Archive for August, 2009

Mapping Bisulphite Converted Sequence

Thursday, August 27th, 2009

I’ve been thinking lately about the best way to construct a mapping pipline for large sequence datasets which have been bisulphite converted.

Bisulphite conversion is mostly used to detect DNA methylation, although other uses are also being found.  The basic principle is that treating DNA with sodium bisulphite modifies cytosine bases such that when they are copied they pair with adenine instead of guanine.  Effectively all Cs are converted to Ts.  The exception is if the Cytosinse is methyated in which case it is not modified by bisulphite.

By comparing a bisulphite converted sequence to a known reference you can therefore tell which cytosines were methylated.
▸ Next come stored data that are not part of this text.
Definition compact_when_idle (s : State) (q : N) : State * list Intent :=
  if negb (pending_compact s) then (s, [])
  else
    let c :=
      {| sequence := compactions s;
         brief := (λ o, objective_brief (definition o) (ledger o) (latest_verdict o))
                    <$> btree_values (objectives s) |} in
    match admit_command c {| idle := true; queue_len := q |} false with
    | Admission_Ready =>
        (mkState (objectives s) (usage s) false (u64_succ (compactions s)),
         [Execute (CommandCall_Compact c)])
    | Admission_Defer _ | Admission_Refuse _ => (s, [])
    end.

(** The body of [remind_budgets] for one objective: the limits newly notified. *)
Definition remind_one (u : Usage) (o : ObjectiveState) : ObjectiveState * list BudgetLimit :=
  if bool_decide (status o ≠ Status_Open) then (o, [])
  else
    foldl (λ acc l,
             if bool_decide (l ∈ budget_notified acc.1) then acc
             else (set_budget_notified ({[l]} ∪ budget_notified acc.1) acc.1, acc.2 ++ [l]))
      (o, []) (exhausted (budget (definition o)) (used o u)).

Definition remind_budgets (s : State) : State * list Intent :=
  (set_objectives ((λ o, (remind_one (usage s) o).1) <$> objectives s) s,
   btree_iter (objectives s) ≫= λ p,
     (λ l, Notify (BudgetExhausted p.1 l)) <$> (remind_one (usage s) p.2).2).

Definition fire_one (s : State) (occ : Occurrence) : State * list Intent :=
  match occ with
  | Occurrence_Notice n => (s, [Notify n])
  | EvaluationStarted k => (s, run_checks s k)
  | Occurrence_Settled k d => after_settle s k d
  | Occurrence_Closed k =>
      ((if bool_decide (compact_policy s k = Some OnClose)
        then set_pending_compact true s else s), [])
  | Occurrence_HostIdle q => compact_when_idle s q
  | UsageReported => remind_budgets s
  end.

(** [fire]: the rules over the occurrences, in order. *)
Fixpoint fire (s : State) (occs : list Occurrence) : State * list Intent :=
  match occs with
  | [] => (s, [])
  | occ :: rest =>
      let '(s1, i1) := fire_one s occ in
      let '(s2, i2) := fire s1 rest in
      (s2, i1 ++ i2)
  end.

(** [react]: reduce, then fire. *)
Definition react (s : State) (e : Event) : State * list Intent :=
  let '(next, occs) := apply_event s e in fire next occs.

(** A log of events replayed from a state: the final state and all intents. *)
Fixpoint replay (s : State) (es : list Event) : State * list Intent :=
  match es with
  | [] => (s, [])
  | e :: rest =>
      let '(s1, i1) := react s e in
      let '(s2, i2) := replay s1 rest in
      (s2, i1 ++ i2)
  end.
End engine.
The problem is that in order to search a converted sequence to a reference you need a specialised search program which understands the changes introduced by the conversion and is still able to match these to the reference in their converted form.

There are a few programs available which allow you to do this such as BSMap or mrsFast.  These provide custom aligners which can match fully or partially converted sequence to a reference, but they can still leave a number of problems.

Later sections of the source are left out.